(* ===== verification/File.v ===== *)
(** * Open files (file.c, and pipealloc of pipe.c)

    The table of open files with its reference counts, and reading, writing
    and closing a file whatever is behind it.  Data is passed as lists of
    bytes; [filewrite] writes at most three blocks per transaction and passes
    what it wrote to the page cache.  A [struct file *] is an index into the
    table, a [struct pipe *] an index into the list of pipes, each with the
    page it lives in. *)

From Stdlib Require Import ZArith Lia.
From stdpp Require Import base numbers strings gmap list.
From S2P Require Import Prelude Mmu Memory Locks Kalloc Proc0 Bytes Disk Fs FsBlocks FsInode FsFile FsRw.
From S2P Require Import Pagecache Pipe.

Definition NFILE : Z := 100.

Record kpipe := KPipe { kp_page : Z; kp_pipe : pipe }.

Record filest := FileSt {
  fl_pc : pcst;
  fl_pipes : list kpipe;
  fl_lock : spinlock;
  fl_file : list file;
}.

Definition l_fpc : lens filest pcst :=
  Lens fl_pc (λ v s, FileSt v (fl_pipes s) (fl_lock s) (fl_file s)).
Definition l_flock : lens filest spinlock :=
  Lens fl_lock (λ v s, FileSt (fl_pc s) (fl_pipes s) v (fl_file s)).
Definition l_ffs : lens filest fsst := lcomp l_fpc l_pcfs.
Definition l_fvm : lens filest vmst := lcomp l_fpc l_pcvm.
Definition set_files (l : list file) (s : filest) : filest :=
  FileSt (fl_pc s) (fl_pipes s) (fl_lock s) l.
Definition set_pipes (l : list kpipe) (s : filest) : filest :=
  FileSt (fl_pc s) l (fl_lock s) (fl_file s).

Definition get_file (f : nat) : M filest file := λ s,
  match fl_file s !! f with Some x => Ok x s | None => Undef "file pointer" end.
Definition upd_file (f : nat) (g : file → file) : M filest unit := λ s,
  match fl_file s !! f with
  | Some x => Ok tt (set_files (<[f := g x]> (fl_file s)) s)
  | None => Undef "file pointer"
  end.
Definition with_ref (r : Z) (x : file) : file :=
  File (f_type x) r (readable x) (writable x) (f_pipe x) (f_ip x) (f_off x).
Definition with_type (t : file_type) (x : file) : file :=
  File t (f_ref x) (readable x) (writable x) (f_pipe x) (f_ip x) (f_off x).
Definition with_off (o : Z) (x : file) : file :=
  File (f_type x) (f_ref x) (readable x) (writable x) (f_pipe x) (f_ip x) o.
Definition with_pipe (r w : bool) (p : option nat) (x : file) : file :=
  File FD_PIPE (f_ref x) r w p (f_ip x) (f_off x).

(** Run an operation on the pipe a file points to. *)
Definition on_pipe {A} (p : option nat) (m : M pipe A) : M filest A := λ s,
  match p with
  | None => Undef "pipe pointer"
  | Some i =>
      match fl_pipes s !! i with
      | None => Undef "pipe pointer"
      | Some k =>
          zoom (Lens (λ _, kp_pipe k)
            (λ q s, set_pipes (<[i := KPipe (kp_page k) q]> (fl_pipes s)) s)) m s
      end
  end.
Definition pipe_page (p : option nat) (s : filest) : Z :=
  match p with Some i => from_option kp_page 0 (fl_pipes s !! i) | None => 0 end.

(** The channels of a pipe. *)
Definition pipe_chan (p : option nat) (c : chan) : Z :=
  2 * Z.of_nat (default 0%nat p) + match c with NREAD => 0 | NWRITE => 1 end.

(** ** The table *)

Definition fileinit : M filest unit := modify (lset l_flock unlocked).

Fixpoint filealloc_scan (l : list file) (i : nat) : option nat :=
  match l with
  | [] => None
  | f :: l => if f_ref f =? 0 then Some i else filealloc_scan l (S i)
  end.
Definition filealloc : M filest (option nat) :=
  acquire l_flock;;
  l ← gets fl_file;
  match filealloc_scan l 0 with
  | Some f =>
      upd_file f (with_ref 1);;
      release l_flock;;
      mret (Some f)
  | None =>
      release l_flock;;
      mret None
  end.

Definition filedup (f : nat) : M filest nat :=
  acquire l_flock;;
  x ← get_file f;
  if f_ref x <? 1 then panic "filedup"
  else
    upd_file f (with_ref (f_ref x + 1));;
    release l_flock;;
    mret f.

Section file.
Context {L : Linker}.
(** The running process and the device switch. *)
Context (pid : Z) (killed : bool).
Context (dev_read : Z → option (nat → Z → M fsst (Z * list Z))).
Context (dev_write : Z → option (nat → list Z → M fsst Z)).

(** The part of [fileclose] that runs when the last reference is gone. *)
Definition file_gone (ff : file) : M filest unit :=
  match f_type ff with
  | FD_PIPE =>
      free ← on_pipe (f_pipe ff) (pipeclose (writable ff));
      if free : bool then
        pg ← gets (pipe_page (f_pipe ff));
        zoom l_fvm (kfree pg)
      else mret tt
  | FD_INODE =>
      zoom (lcomp l_ffs l_ld) ld_begin_op;;
      match f_ip ff with
      | Some ip => zoom l_ffs (iput pid ip)
      | None => undef "iput"
      end;;
      zoom (lcomp l_ffs l_ld) ld_end_op
  | FD_NONE => mret tt
  end.
Definition fileclose (f : nat) : M filest unit :=
  acquire l_flock;;
  x ← get_file f;
  if f_ref x <? 1 then panic "fileclose"
  else
    upd_file f (with_ref (f_ref x - 1));;
    if f_ref x - 1 >? 0 then release l_flock
    else
      ff ← get_file f;
      upd_file f (with_ref 0);;
      upd_file f (with_type FD_NONE);;
      release l_flock;;
      file_gone ff.

(** [None] is the result -1. *)
Definition filestat (f : nat) : M filest (option stat) :=
  x ← get_file f;
  match f_type x, f_ip x with
  | FD_INODE, Some ip =>
      zoom l_ffs (ilock pid (Some ip));;
      st ← zoom l_ffs (stati ip);
      zoom l_ffs (iunlock pid (Some ip));;
      mret (Some st)
  | FD_INODE, None => panic "ilock"
  | _, _ => mret None
  end.

(** Returns the result and the bytes stored at [addr]. *)
Definition fileread (f : nat) (n : Z) : M filest (Z * list Z) :=
  x ← get_file f;
  if negb (readable x) then mret (-1, [])
  else
    match f_type x with
    | FD_PIPE =>
        r ← on_pipe (f_pipe x) (piperead killed (Z.to_nat n));
        match r with
        | ReadBytes bs => mret (Z.of_nat (length bs), bs)
        | ReadFails => mret (-1, [])
        | ReadSleeps => sleep_on (pipe_chan (f_pipe x) NREAD)
        end
    | FD_INODE =>
        zoom l_ffs (ilock pid (f_ip x));;
        x ← get_file f;
        '(r, bs) ← zoom l_ffs (readi dev_read (default 0%nat (f_ip x)) (f_off x) (u32 n));
        when (r >? 0) (upd_file f (with_off (u32 (f_off x + r))));;
        zoom l_ffs (iunlock pid (f_ip x));;
        mret (r, bs)
    | FD_NONE => panic "fileread"
    end.

Definition WRITE_MAX : Z := ((MAXOPBLOCKS - 1 - 1 - 2) / 2) * 512.

(** One iteration of the loop of [filewrite]: a transaction. *)
Definition filewrite_chunk (f : nat) (src : list Z) : M filest Z :=
  x ← get_file f;
  zoom (lcomp l_ffs l_ld) ld_begin_op;;
  zoom l_ffs (ilock pid (f_ip x));;
  x ← get_file f;
  let ip := default 0%nat (f_ip x) in
  r ← zoom l_ffs (writei dev_write ip src (f_off x));
  (if r >? 0 then
     i ← zoom l_ffs (get_inode ip);
     zoom l_fpc (updatePage pid (f_off x) (i_inum i) (i_dev i) (take (Z.to_nat r) src));;
     upd_file f (with_off (u32 (f_off x + r)))
   else mret tt);;
  zoom l_ffs (iunlock pid (f_ip x));;
  zoom (lcomp l_ffs l_ld) ld_end_op;;
  mret r.
Fixpoint filewrite_loop (fuel f : nat) (src : list Z) (i n : Z) : M filest Z :=
  match fuel with
  | O => nofuel
  | S fuel =>
      if i <? n then
        let n1 := Z.min (n - i) WRITE_MAX in
        r ← filewrite_chunk f (slice (Z.to_nat i) (Z.to_nat n1) src);
        if r <? 0 then mret (if i =? n then n else -1)
        else if negb (r =? n1) then panic "short filewrite"
        else filewrite_loop fuel f src (i + r) n
      else mret (if i =? n then n else -1)
  end.
(** [src] holds the [n] bytes at [addr]. *)
Definition filewrite (f : nat) (src : list Z) : M filest Z :=
  x ← get_file f;
  if negb (writable x) then mret (-1)
  else
    match f_type x with
    | FD_PIPE =>
        r ← on_pipe (f_pipe x) (pipewrite killed src);
        match r with
        | WroteAll => mret (Z.of_nat (length src))
        | WriteFails _ => mret (-1)
        | WriteSleeps _ => sleep_on (pipe_chan (f_pipe x) NWRITE)
        end
    | FD_INODE =>
        filewrite_loop (S (S (length src))) f src 0 (Z.of_nat (length src))
    | FD_NONE => panic "filewrite"
    end.

(** [pipealloc] of pipe.c; the new page's contents are [data].  [None] is the
    result -1. *)
Definition pipealloc (data : list Z) : M filest (option (nat * nat)) :=
  let bad (f0 f1 : option nat) : M filest (option (nat * nat)) :=
    match f0 with Some f => fileclose f | None => mret tt end;;
    match f1 with Some f => fileclose f | None => mret tt end;;
    mret None in
  r0 ← filealloc;
  match r0 with
  | None => bad None None
  | Some f0 =>
      r1 ← filealloc;
      match r1 with
      | None => bad (Some f0) None
      | Some f1 =>
          pg ← zoom l_fvm kalloc;
          if pg =? 0 then bad (Some f0) (Some f1)
          else
            p ← gets (λ s, length (fl_pipes s));
            modify (λ s, set_pipes (fl_pipes s ++ [KPipe pg (pipe_init data)]) s);;
            upd_file f0 (with_pipe true false (Some p));;
            upd_file f1 (with_pipe false true (Some p));;
            mret (Some (f0, f1))
      end
  end.
End file.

******************************

Exercise objective
For the lines above, output exactly those from the line containing "table, a [struct" through the line containing "Definition with_ref (r", and skip the others.

Written answer
    table, a [struct pipe *] an index into the list of pipes, each with the
    page it lives in. *)

From Stdlib Require Import ZArith Lia.
From stdpp Require Import base numbers strings gmap list.
From S2P Require Import Prelude Mmu Memory Locks Kalloc Proc0 Bytes Disk Fs FsBlocks FsInode FsFile FsRw.
From S2P Require Import Pagecache Pipe.

Definition NFILE : Z := 100.

Record kpipe := KPipe { kp_page : Z; kp_pipe : pipe }.

Record filest := FileSt {
  fl_pc : pcst;
  fl_pipes : list kpipe;
  fl_lock : spinlock;
  fl_file : list file;
}.

Definition l_fpc : lens filest pcst :=
  Lens fl_pc (λ v s, FileSt v (fl_pipes s) (fl_lock s) (fl_file s)).
Definition l_flock : lens filest spinlock :=
  Lens fl_lock (λ v s, FileSt (fl_pc s) (fl_pipes s) v (fl_file s)).
Definition l_ffs : lens filest fsst := lcomp l_fpc l_pcfs.
Definition l_fvm : lens filest vmst := lcomp l_fpc l_pcvm.
Definition set_files (l : list file) (s : filest) : filest :=
  FileSt (fl_pc s) (fl_pipes s) (fl_lock s) l.
Definition set_pipes (l : list kpipe) (s : filest) : filest :=
  FileSt (fl_pc s) l (fl_lock s) (fl_file s).

Definition get_file (f : nat) : M filest file := λ s,
  match fl_file s !! f with Some x => Ok x s | None => Undef "file pointer" end.
Definition upd_file (f : nat) (g : file → file) : M filest unit := λ s,
  match fl_file s !! f with
  | Some x => Ok tt (set_files (<[f := g x]> (fl_file s)) s)
  | None => Undef "file pointer"
  end.
Definition with_ref (r : Z) (x : file) : file :=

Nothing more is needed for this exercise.